Revenant sur notre dernière élection présidentielle, vous observez que « les déclarations d’Éric Zemmour en matière d’histoire ont été largement dénoncées par certains historiens », mais que « curieusement », ces derniers n’ont pas eu un mot sur les « divagations » de Jean-Luc Mélenchon. Comment l’expliquez-vous ?
Les historiens ont été dans leur bon droit de réfuter sur le terrain des faits historiques le candidat Éric Zemmour. Mais, effectivement, que n’ont-ils employé la même méthode pour détruire les arguments fallacieux du leader des Insoumis ? Sans doute est-ce parce qu’ils sont bercés eux-aussi par les sirènes d’un communisme lénifiant ! On dénonce souvent les convictions de droite de la police, mais j’aimerais bien aussi que de tels sondages soient réalisés dans l’université.

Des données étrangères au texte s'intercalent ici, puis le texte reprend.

(** ** Values *)

(** What a value holds, read at a wire type. *)
Definition val_at (h : heap) (type : Z) (v : kval) : option pb_value :=
  if Z.eqb type KNV_VARINT then Some (VInt (kv_i64 v))
  else if Z.eqb type KNV_FIXED64 then Some (VFix64 (kv_i64 v))
  else if Z.eqb type KNV_STRING then VStr <$> str_at h (kv_ptr v) (kv_len v)
  else if Z.eqb type KNV_FIXED32 then Some (VFix32 (kv_i32 v))
  else None.

(** The content of a string value; nothing for the others. *)
Definition body_of (p : pb_value) : bytes := match p with VStr s => s | _ => [] end.

Ltac wire_type ty H :=
  unfold val_at in H;
  destruct (Z.eqb_spec ty KNV_VARINT) as [->|]; [|
  destruct (Z.eqb_spec ty KNV_FIXED64) as [->|]; [|
  destruct (Z.eqb_spec ty KNV_STRING) as [->|]; [|
  destruct (Z.eqb_spec ty KNV_FIXED32) as [->|]; [|discriminate H]]]].

Lemma val_at_type h ty v p : val_at h ty v = Some p -> type_of p = ty.
Proof.
  intros H. wire_type ty H; try (injection H as <-; done).
  destruct (str_at _ _ _); [|done]. by injection H as <-.
Qed.

Lemma val_at_len h v s : val_at h KNV_STRING v = Some (VStr s) -> len s = kv_len v /\ str_at h (kv_ptr v) (kv_len v) = Some s.
Proof. cbn. destruct (str_at _ _ _) eqn:E; [|done]. intros [= <-]. split; [by eapply str_at_len|done]. Qed.

Lemma val_at_eval h t ty v p : val_at h ty v = Some p -> field_ok (t, p) -> eval_len t ty v = len (enc_field (t, p)).
Proof.
  intros H Hok. rewrite <- (pb_eval_field_length_enc _ Hok). unfold eval_len. cbn [fst snd].
  wire_type ty H; try (injection H as <-; done).
  - destruct (str_at _ _ _) as [s|] eqn:E; [|done]. injection H as <-. pose proof (str_at_len _ _ _ _ E) as Hl.
    unfold pb_eval_field_length. cbn [type_of Z.eqb PB_WT_STRING PB_WT_VARINT PB_WT_FIXED64 PB_WT_FIXED32 Pos.eqb].
    rewrite str_len_val_of by apply Hok. unfold str_len. cbn [v_word]. unfold kv_len in Hl. by rewrite Hl.
Qed.

Lemma pb_add_str_same b t w s l : str_len (mk_val w s) = len s -> str_len (val_of (VStr s)) = len s -> l = mk_val w s ->
  pb_add_field_val b t PB_WT_STRING l = pb_add_field_val b t PB_WT_STRING (val_of (VStr s)).
Proof.
  intros H1 H2 ->. unfold pb_add_field_val. cbn [Z.eqb PB_WT_STRING PB_WT_VARINT PB_WT_FIXED64 Pos.eqb].
  rewrite H1, H2. done.
Qed.

Lemma val_at_add h b t ty v p :
  val_at h ty v = Some p -> field_ok (t, p) ->
  add_field_val b t ty v h =
    match pb_add_field_val b t (type_of p) (val_of p) with Some r => Ret r h | None => Crash end.
Proof.
  intros H Hok. unfold add_field_val. wire_type ty H; try (injection H as <-).
  - done.
  - done.
  - destruct (str_at _ _ _) as [s|] eqn:E; [|done]. injection H as <-. pose proof (str_at_len _ _ _ _ E) as Hl.
    cbn [Z.eqb PB_WT_STRING Pos.eqb default type_of].
    by erewrite pb_add_str_same; [|unfold str_len; cbn [v_word]; unfold kv_len in Hl; by rewrite Hl|apply str_len_val_of, Hok|done].
  - cbn [Z.eqb PB_WT_STRING PB_WT_FIXED32 Pos.eqb type_of]. unfold pb_add_field_val.
    cbn [Z.eqb PB_WT_STRING PB_WT_VARINT PB_WT_FIXED64 PB_WT_FIXED32 Pos.eqb].
    unfold val_of, i32, kv_i32. cbn [v_word]. rewrite (u32_small (u32 _)) by apply u32_range. done.
Qed.

(** ** Keys *)

(** [key.GetValue()] *)
Definition key_kval (h : heap) (k : knv_key_t) : option kval :=
  if Z.eqb (k_type k) KNV_STRING then Some (kv_str (k_len k) (k_val k))
  else if bool_decide (k_val k = None) then Some (kv_int 0)
  else s ← str_at h (k_val k) (Z.min (k_len k) 8); Some (kv_int (le_combine s)).

Lemma key_GetValue_run k h : key_GetValue k h = match key_kval h k with Some v => Ret v h | None => Crash end.
Proof.
  unfold key_GetValue, key_kval. destruct (Z.eqb _ _); [done|]. case_bool_decide; [done|].
  unfold read_str. hsimp. by destruct (str_at _ _ _).
Qed.

(** The key as it is written in front of the metas. *)
Definition key_part (h : heap) (x : node) (kb : bytes) : Prop :=
  if has_key x then
    exists v p, key_kval h (n_key x) = Some v /\ val_at h (k_type (n_key x)) v = Some p /\ field_ok (1, p) /\ kb = enc_field (1, p)
  else kb = [].

(** The metas written after the key. *)
Definition wmetas (h : heap) (x : node) : list nid :=
  match n_metalist x with
  | f :: l => if has_key x && Z.eqb (n_tag (nd h f)) 1 then l else f :: l
  | [] => []
  end.

Lemma written_metas_run h x : written_metas (has_key x) (n_metalist x) h = Ret (wmetas h x) h.
Proof. unfold wmetas. by destruct (n_metalist x). Qed.

(** ** Trees *)

Definition sz_ok (x : node) (body whole : bytes) : Prop :=
  n_eval_sz x < 0 \/ n_eval_sz x = len whole /\ n_eval_val_sz x = len body.

Fixpoint tree_enc (k : nat) (h : heap) (n : nid) (body whole : bytes) : Prop :=
  match k with
  | O => False
  | S k' =>
      let x := nd h n in
      sz_ok x body whole /\
      if by_value x then
        exists p, val_at h (n_type x) (n_val x) = Some p /\ field_ok (n_tag x, p) /\
                  body = body_of p /\ whole = enc_field (n_tag x, p)
      else
        exists kb es1 es2, key_part h x kb /\
          Forall2 (fun c e => exists b, tree_enc k' h c b e) (wmetas h x) es1 /\
          Forall2 (fun c e => exists b, tree_enc k' h c b e) (n_childlist x) es2 /\
          body = kb ++ concat es1 ++ concat es2 /\ field_ok (n_tag x, VStr body) /\
          whole = enc_field (n_tag x, VStr body)
  end.

Lemma not_by_value_string x : by_value x = false -> n_type x = KNV_STRING.
Proof.
  unfold by_value, leafish. intros H. apply orb_false_iff in H as [H _]. apply orb_false_iff in H as [H _].
  apply orb_false_iff in H as [H _]. apply negb_false_iff, Z.eqb_eq in H. done.
Qed.

Lemma key_part_fun h x a b : key_part h x a -> key_part h x b -> a = b.
Proof. unfold key_part. destruct (has_key x); [|congruence]. intros (v & p & ? & ? & ? & ->) (v' & p' & ? & ? & ? & ->). congruence. Qed.

Lemma tree_enc_fun k : forall k' h n b w b' w', tree_enc k h n b w -> tree_enc k' h n b' w' -> b = b' /\ w = w'.
Proof.
  induction k as [|k IH]; intros k' h n b w b' w'; [done|]. destruct k' as [|k']; [done|]. cbn [tree_enc].
  intros [_ H] [_ H']. destruct (by_value (nd h n)).
  - destruct H as (p & E & _ & -> & ->), H' as (p' & E' & _ & -> & ->). simplify_eq. done.
  - destruct H as (kb & es1 & es2 & K & F1 & F2 & -> & _ & ->), H' as (kb' & fs1 & fs2 & K' & G1 & G2 & -> & _ & ->).
    assert (forall l es fs, Forall2 (fun c e => exists b, tree_enc k h c b e) l es ->
              Forall2 (fun c e => exists b, tree_enc k' h c b e) l fs -> es = fs) as Hu.
    { intros l es fs F. revert fs. induction F as [|c e l es [b He] _ IHl]; intros fs G.
      - by inversion G.
      - inversion G as [|? f ? fs' [b' Hf] G']; subst. f_equal; [by eapply IH|by apply IHl]. }
    rewrite (key_part_fun _ _ _ _ K K'), (Hu _ _ _ F1 G1), (Hu _ _ _ F2 G2). done.
Qed.

(** *** Heaps with the same trees *)

(** [h'] differs from [h] in the sizes kept only. *)
Definition same_core (h h' : heap) : Prop :=
  (forall m, exists a c, nd h' m = set_eval_sz a (set_eval_val_sz c (nd h m))) /\
  h_buf h' = h_buf h /\ h_free h' = h_free h /\ h_next h' = h_next h /\ h_nmem h' = h_nmem h /\ h_fail h' = h_fail h.

Lemma str_at_buf h h' p n : h_buf h' = h_buf h -> str_at h' p n = str_at h p n.
Proof. intros H. unfold str_at, buf_get. by rewrite H. Qed.

Lemma val_at_buf h h' ty v : h_buf h' = h_buf h -> val_at h' ty v = val_at h ty v.
Proof. intros H. unfold val_at. by rewrite (str_at_buf h h'). Qed.

Lemma tree_enc_core h h' :
  same_core h h' -> (forall m k b w, tree_enc k h m b w -> sz_ok (nd h' m) b w) ->
  forall k n b w, tree_enc k h n b w -> tree_enc k h' n b w.
Proof.
  intros [Hc [Hb _]] Hs k. induction k as [|k IH]; intros n b w H; [done|].
  pose proof (Hs _ _ _ _ H) as Hsz. cbn [tree_enc] in *. split; [done|]. destruct H as [_ H].
  destruct (Hc n) as (a & c & E). rewrite E in *. clear E.
  change (by_value (set_eval_sz a (set_eval_val_sz c (nd h n)))) with (by_value (nd h n)).
  destruct (by_value (nd h n)).
  - destruct H as (p & Hp & H). exists p. by rewrite (val_at_buf h h').
  - assert (Hf : forall l es, Forall2 (fun c e => exists b, tree_enc k h c b e) l es ->
                              Forall2 (fun c e => exists b, tree_enc k h' c b e) l es).
    { intros l es F. eapply Forall2_impl; [exact F|]. intros ? ? [b' ?]. exists b'. by apply IH. }
    destruct H as (kb & es1 & es2 & K & F1 & F2 & H). exists kb, es1, es2. split_and!; try apply H.
    + unfold key_part in *. change (has_key (set_eval_sz a (set_eval_val_sz c (nd h n)))) with (has_key (nd h n)).
      destruct (has_key (nd h n)); [|done]. destruct K as (v & p & Hv & Hp & K). exists v, p. split_and!; try apply K.
      * rewrite <- Hv. unfold key_kval. cbn [n_key set_eval_sz set_eval_val_sz]. by rewrite (str_at_buf h h').
      * by rewrite (val_at_buf h h').
    + apply Hf. replace (wmetas h' (set_eval_sz a (set_eval_val_sz c (nd h n)))) with (wmetas h (nd h n)); [done|].
      unfold wmetas. cbn [n_metalist set_eval_sz set_eval_val_sz].
      change (has_key (set_eval_sz a (set_eval_val_sz c (nd h n)))) with (has_key (nd h n)).
      destruct (n_metalist (nd h n)) as [|f l]; [done|]. by destruct (Hc f) as (? & ? & ->).
    + by apply Hf.
Qed.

On serait surpris non seulement du degré de politisation de nos élites intellectuelles ainsi que de leur coloration. C’est à gauche toute, soyons clairs ! Ils se querellent même entre les diverses gauches pour savoir quel courant doit avoir la primauté : la gauche modérée, la radicale, l’ultra, l’anticapitaliste, etc. D’où l’expression un peu vache dans mon livre pour qualifier une certaine université woke et militante de « panier de crabes rouges ». D’ailleurs, au sujet des études révolutionnaires, j’ai été stupéfié par le nombre de chercheurs engagés politiquement à gauche, encore que le thème s’y prête relativement. Mais est-ce ainsi que l’on aura un véritable pluralisme des courants d’interprétation dans l’enseignement ? Or tant que la gauche défendra Robespierre et la droite monopolisera Napoléon (bien sûr chacun des camps s’évertuant à prôner l’objectivité des faits et le positivisme…) nous serons dans une sorte d’histoire-bataille aussi absurde que contreproductive. Nous sommes en réalité malades de nos passions politiques. Au XVIIIe siècle, les « passions » étaient un terme négatif car elles flouent le travail de la Raison et ne cessent de diviser. Débattons et ne nous écharpons pas.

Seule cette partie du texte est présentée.